Lemma apply_group_spec n b ss db qs :
  store_ok n b ss (Reference.states db) → (writes qs ≤ n)%nat → Forall keys_fit qs → short_keys (Reference.states db) →
  wp (apply_transaction_group qs) (group_done n b ss db qs) (λ _, group_fault n b ss db qs) b.
Proof.
  intros [Hrep Hbr [w Hwal]] Hn Hwf Hsh. pose proof (wo_wal _ _ _ _ Hwal) as Hw.
  destruct (prepare_group_spec qs n _ db Hrep Hn Hwf Hsh) as (ps & rs & db' & o' & Hg).
  pose proof Hg as [G1 G2 G3 G4 G5 G6 G7].
  pose proof (new_reads (untouched b) b (represents_serving _ _ _ Hrep) (untouched_refl b)) as Hnew.
  destruct (prepare_group_reads (untouched b) (untouched_stable b) ∅ (committed_page b) (store_header b) qs
    (Overlay.overlay_new b)) as [[K HK] Hps]; [exact Hnew|]. rewrite G1 in HK, Hps. cbn [fst snd] in HK, Hps.
  destruct (follows_prepared _ _ _ _ _ Hrep ltac:(eauto) _ HK eq_refl) as (Hfol & Hsame & Hcm).
  pose proof (ro_header _ _ _ _ _ HK) as Hhead. cbn in Hhead.
  set (b1 := Overlay.store o') in *. pose proof Hsame as [[T1 T2 T3 T4 T5 T6] (Tp & Td1 & Td2)].
  assert (Hempty : ps = [] → group_done n b ss db qs rs b1).
  { intros ->. inversion G4 as [? ? S|]; subst.
    assert (store_ok (n - writes qs) b1 (ss ++ segments_of (next_lsn b) []) (Reference.states db')) as Hok1.
    { rewrite app_nil_r. split; [|congruence|].
      - eapply represents_follows; [done|]. by eapply follows_sim.
      - exists w. eapply wal_ok_same; [|done|done|done]. lia. }
    split; [|done|by rewrite T4| |done| |].
    - by exists [], db'.
    - intros Hr x. rewrite T2. apply Hr.
    - exists [], o'. split_and!; [done|by eapply follows_sim|done|done].
    - exists [], [], db', o'. split_and!; [done| |done|by eapply follows_sim|by split].
      eapply left_log_nil; [done|done|done|by rewrite (sim_lsn _ _ S)|by rewrite (sim_batch _ _ S)]. }
  unfold apply_transaction_group. destruct qs as [|q qs].
  { injection G1 as E1 E2 E3. assert (b1 = b) as Eb by (unfold b1; by rewrite <-E3).
    apply wp_ret. specialize (Hempty (eq_sym E1)). by rewrite Eb, <-E2 in Hempty. }
  wp_step. eapply wp_run; [cbv beta; by rewrite G1|]. cbv beta iota. fold b1.
  destruct ps as [|p ps]; [apply wp_ret; by apply Hempty|].
  pose proof Hrep as (G & ht & fl & Hi & (_ & _ & Hbat & _) & _). cbn in Hbat.
  wp_step. wp_use (publish_group_spec n (writes (q :: qs)) ss w (Overlay.overlay_new b) (p :: ps) o' b1 (committed_page b));
    [done|done|done|done|by eapply Hps|done|by rewrite T3|by eapply wal_ok_same| | | | |].
  - eapply batch_id_u64; exact Hwal.
  - cbn. unfold len. lia.
  - cbn. by rewrite Hw.
  - intros u b2 Hd. apply wp_ret. eapply group_finished; try done; by injection Hhead.
  - intros e b2 [Hwhy Hd]. split.
    + rewrite T4, T2 in Hwhy. destruct Hwhy as [?|(x & Hx & Hr)]; [by left|right]. intros Hrel. by apply Hr, Hrel.
    + destruct Hd as [(D1 & D2 & D3 & cs & D4)|Hd].
      * left. split_and!; [done|by rewrite D2|intros i; by rewrite D3|]. exists (p :: ps), cs, rs, db', o'. split; [done|].
        eapply left_log_untouched; [..|exact D4]; try done; by injection Hhead.
      * right. exists rs. eapply group_finished; try done; by injection Hhead.
Qed.
End store.
End StoreTxn.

● ● ●

◆ The problem
Return only the lines from the beginning of the material up to and including the line with "app_nil_r. split; [|congruence|].", exactly as written.

◆ Your response
Lemma apply_group_spec n b ss db qs :
  store_ok n b ss (Reference.states db) → (writes qs ≤ n)%nat → Forall keys_fit qs → short_keys (Reference.states db) →
  wp (apply_transaction_group qs) (group_done n b ss db qs) (λ _, group_fault n b ss db qs) b.
Proof.
  intros [Hrep Hbr [w Hwal]] Hn Hwf Hsh. pose proof (wo_wal _ _ _ _ Hwal) as Hw.
  destruct (prepare_group_spec qs n _ db Hrep Hn Hwf Hsh) as (ps & rs & db' & o' & Hg).
  pose proof Hg as [G1 G2 G3 G4 G5 G6 G7].
  pose proof (new_reads (untouched b) b (represents_serving _ _ _ Hrep) (untouched_refl b)) as Hnew.
  destruct (prepare_group_reads (untouched b) (untouched_stable b) ∅ (committed_page b) (store_header b) qs
    (Overlay.overlay_new b)) as [[K HK] Hps]; [exact Hnew|]. rewrite G1 in HK, Hps. cbn [fst snd] in HK, Hps.
  destruct (follows_prepared _ _ _ _ _ Hrep ltac:(eauto) _ HK eq_refl) as (Hfol & Hsame & Hcm).
  pose proof (ro_header _ _ _ _ _ HK) as Hhead. cbn in Hhead.
  set (b1 := Overlay.store o') in *. pose proof Hsame as [[T1 T2 T3 T4 T5 T6] (Tp & Td1 & Td2)].
  assert (Hempty : ps = [] → group_done n b ss db qs rs b1).
  { intros ->. inversion G4 as [? ? S|]; subst.
    assert (store_ok (n - writes qs) b1 (ss ++ segments_of (next_lsn b) []) (Reference.states db')) as Hok1.
    { rewrite app_nil_r. split; [|congruence|].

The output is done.